Irene, our narrator, is a light-skinned African-American, a married mother of two in Harlem. When she reconnects by chance with her childhood friend Clare, she finds out that Clare is passing for white and has married a racist, but longs for the culture of her childhood. Irene is unwilling to put up with what she considers Clare’s selfishness and desire to have it all, and for the first third of the book, my sympathies were with Irene, who’s dragged into an embarrassing situation by Clare’s carelessness.

Then you see Irene’s own marriage, and how she manipulates her husband coldly in order to keep him from fulfilling his dream of moving to Brazil. This is the first clue that something is wrong with Irene. She’s become so obsessed with safety that she’s willing to manipulate and worse to keep her life the way she likes it.

When she starts to suspect, based on no evidence, that her husband is having an affair with Clare, a chain of events is set in motion that ends with Irene murdering Clare in a moment of fear and rage, and making it look like an accident. Whether the affair actually happened is never confirmed or denied.
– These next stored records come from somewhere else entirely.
Lemma reads_integer w raw z : spaces w -> number_text raw z -> reads_as json_integer (w ++ raw) (Some z).
Proof.
  intros Hw Hn rest He. destruct (number_text_bytes _ _ Hn) as (Hb & b & t & E & Hf). unfold json_integer.
  assert (Htok : token b). { unfold token, is_space. rewrite digit_byte_range in Hf. lia. }
  rewrite <- app_assoc. rewrite E at 1. cbn [app]. rewrite space_token by done. change (b :: t ++ rest) with ((b :: t) ++ rest). rewrite <- E.
  rewrite number_run_all; [|done| |done].
  - destruct (strtoll_number _ _ Hn) as [tl ->]. replace (bytes_eqb raw []) with false; [done|]. symmetry. apply bool_decide_eq_false. by rewrite E.
  - destruct Hn as (? & ? & ? & _ & _ & _ & _ & _ & _ & Hl & _). unfold zlen in Hl. lia.
Qed.

Lemma scans_literal w b word : spaces w -> token b -> scans (literal (b :: word)) (w ++ b :: word) tt.
Proof.
  intros Hw Hb rest. unfold literal, json_literal. rewrite <- app_assoc. cbn [app]. rewrite space_token by done.
  change (b :: word ++ rest) with ((b :: word) ++ rest). rewrite ztake_app_l, zdrop_app_l. unfold bytes_eqb. rewrite bool_decide_true by done.
  pose proof (zlen_nonneg rest). replace (zlen (b :: word) <=? zlen ((b :: word) ++ rest)) with true by (rewrite zlen_app; lia). done.
Qed.

(** Another first byte than the one a word starts with. *)
Lemma literal_other w b rest c word : spaces w -> token b -> b <> c -> json_literal (c :: word) (w ++ b :: rest) = (false, b :: rest).
Proof.
  intros Hw Hb Hne. unfold json_literal. rewrite space_token by done. unfold bytes_eqb. rewrite bool_decide_false; [by rewrite andb_false_r|].
  rewrite zlen_cons, ztake_cons by (pose proof (zlen_nonneg word); lia). by intros [= ? _].
Qed.

Lemma literal_here b rest c word : token b -> b <> c -> json_literal (c :: word) (b :: rest) = (false, b :: rest).
Proof. exact (literal_other [] b rest c word eq_refl). Qed.

Lemma scans_boolean w (flag : bool) : spaces w -> scans json_boolean (w ++ cstr (if flag then "true" else "false")) flag.
Proof.
  intros Hw rest. unfold json_boolean. destruct flag.
  - pose proof (scans_literal w x74 (cstr "rue") Hw eq_refl rest) as H. unfold literal in H.
    change (x74 :: cstr "rue") with (cstr "true") in H. destruct (json_literal (cstr "true") _) as [[] c]; by inversion H.
  - pose proof (scans_literal [] x66 (cstr "alse") eq_refl eq_refl rest) as H. unfold literal in H.
    rewrite <- app_assoc. change (cstr "false" ++ rest) with (x66 :: cstr "alse" ++ rest). rewrite (literal_other w x66 _ x74 (cstr "rue")) by done.
    change (x66 :: cstr "alse") with (cstr "false") in H. change (x66 :: cstr "alse" ++ rest) with ([] ++ cstr "false" ++ rest).
    rewrite app_assoc. destruct (json_literal (cstr "false") _) as [[] c]; by inversion H.
Qed.

(** *** Lists *)

Lemma ends_token b rest : In (b2z b) [COMMA; RBRACE; RBRACKET] -> ends (b :: rest).
Proof.
  intros H. cbn. destruct (number_byte b) eqn:E; [|done]. apply number_code in E. unfold COMMA, RBRACE, RBRACKET in H. cbn in *. lia.
Qed.

Section lists.
Context {St E : Type} (text : E -> list byte -> Prop) (body : St -> reader St) (says : St -> E -> option St).
Hypothesis body_reads : forall s e raw, text e raw -> reads_as (body s) raw (says s e).

Lemma do_while_listed closing es raw : listed text es raw -> token closing -> In (b2z closing) [RBRACE; RBRACKET] ->
  forall n s w rest, spaces w -> (length es <= n)%nat ->
  match fold_members says s es with
  | Some s' => do_while n body s (raw ++ w ++ closing :: rest) = (Some s', closing :: rest)
  | None => fst (do_while n body s (raw ++ w ++ closing :: rest)) = None
  end.
Proof.
  intros Hl Hc Hin. assert (Hcl : forall rest, ends (closing :: rest)) by (intros; apply ends_token; cbn in *; tauto).
  assert (Hnc : (b2z closing =? COMMA) = false) by (unfold RBRACE, RBRACKET, COMMA in *; cbn in Hin; lia).
  induction Hl as [e raw Ht|e raw w1 es raws Ht Hw1 _ IH]; intros n s w rest Hw Hn; cbn [fold_members length] in *;
    (destruct n as [|n]; [lia|]); cbn [do_while].
  - specialize (body_reads s e raw Ht (w ++ closing :: rest) (ends_spaces _ _ Hw (Hcl rest))).
    destruct (says s e) as [s1|]; [|by destruct (body s _) as [[?|] ?]]. rewrite body_reads, take_token by done. by rewrite Hnc.
  - rewrite <- !app_assoc. cbn [app].
    specialize (body_reads s e raw Ht (w1 ++ x2c :: raws ++ w ++ closing :: rest)).
    destruct (says s e) as [s1|]; 
      [|specialize (body_reads (ends_spaces w1 (x2c :: _) Hw1 eq_refl)); by destruct (body s _) as [[?|] ?]].
    rewrite body_reads by (apply ends_spaces; done). rewrite take_token by done. change (b2z x2c =? COMMA) with true. cbn [fst snd].
    apply IH; [done|lia].
Qed.

(** Every item starts with a token, and may stand there without the space before it. *)
Hypothesis starts : forall e raw, text e raw ->
  exists w b t, raw = w ++ b :: t /\ spaces w /\ token b /\ ~ In (b2z b) [RBRACE; RBRACKET] /\ text e (b :: t).

Lemma listed_starts es raw : listed text es raw ->
  exists w b t, raw = w ++ b :: t /\ spaces w /\ token b /\ ~ In (b2z b) [RBRACE; RBRACKET] /\ listed text es (b :: t).
Proof.
  destruct 1 as [e raw Ht|e raw w1 es raws Ht Hw1 Hl]; destruct (starts _ _ Ht) as (w & b & t & -> & Hw & Hb & Hn & Ht').
  - exists w, b, t. repeat split; try done. by apply listed_last.
  - exists w, b, (t ++ w1 ++ x2c :: raws). rewrite <- app_assoc. repeat split; try done. by apply (listed_more text e (b :: t)).
Qed.

Lemma listed_length es raw : listed text es raw -> (length es <= length raw)%nat.
Proof.
  induction 1 as [e raw Ht|e raw w1 es raws Ht Hw1 _ IH]; destruct (starts _ _ Ht) as (w & b & t & -> & _); cbn [length];
    rewrite !length_app; cbn [length]; rewrite ?length_app; cbn [length]; lia.
Qed.

(** The list after its opening bracket. *)
Lemma reads_bracketed opening closing es raw s :
  bracketed_text text opening closing es raw -> token closing -> In (b2z closing) [RBRACE; RBRACKET] ->
  exists tail, raw = opening :: tail /\ reads_as (bracketed (b2z closing) body s) tail (fold_members says s es).
Proof.
  intros (inner & w & Hw & -> & Hes) Hc Hin. eexists. split; [done|]. intros rest He. unfold bracketed.
  rewrite <- !app_assoc. cbn [app]. destruct Hes as [[-> ->]|Hl].
  - cbn [app fold_members]. rewrite take_token by done. by rewrite Z.eqb_refl.
  - destruct (listed_starts _ _ Hl) as (w2 & b & t & -> & Hw2 & Hb & Hnb & Hl'). rewrite <- app_assoc. cbn [app]. rewrite take_token by done.
    replace (b2z b =? b2z closing) with false by (symmetry; apply Z.eqb_neq; intros Eb; apply Hnb; by rewrite Eb).
    assert (Hn : (length es <= S (length (b :: t ++ w ++ closing :: rest)))%nat).
    { apply listed_length in Hl'. cbn [length] in *. rewrite length_app. lia. }
    pose proof (do_while_listed closing es _ Hl' Hc Hin _ s w rest Hw Hn) as Hr.
    cbn [app] in Hr. unfold and_then, items. destruct (fold_members says s es) as [s1|].
    + rewrite Hr. change (closing :: rest) with (([] ++ [closing]) ++ rest). by rewrite (expect_token [] closing (b2z closing)).
    + by destruct (do_while _ body s _) as [[s1|] c].
Qed.
End lists.

(** *** Values *)

(** The byte a value starts with. *)
Definition leads (v : value) (b : byte) : Prop :=
  match v with
  | VString _ => b = x22
  | VNumber _ => digit_byte b = true \/ b = x2d
  | VBool flag => b = if flag then x74 else x66
  | VNull => b = x6e
  | VObject _ => b = x7b
  | VArray _ => b = x5b
  end.

Lemma leads_token v b : leads v b -> token b /\ ~ In (b2z b) [RBRACE; RBRACKET].
Proof.
  destruct v as [| |[]| | |]; cbn [leads]; intros H; try (subst b; split; [done|cbn; unfold RBRACE, RBRACKET; lia]).
  destruct H as [H%digit_byte_range| ->]; [|split; [done|cbn; unfold RBRACE, RBRACKET; lia]].
  split; [unfold token, is_space; lia|cbn; unfold RBRACE, RBRACKET; lia].
Qed.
Irene herself is both repelled and attracted by Clare, and I can see why this makes Clare seem like the charismatic main character. But the book isn’t really about her. It’s about Irene, a picture of a woman who becomes a villain and gets away with it. The book is entirely from her point of view, and she’s fascinating in a trainwreck way–though she seems at first to be and presents herself as the sensible, responsible one.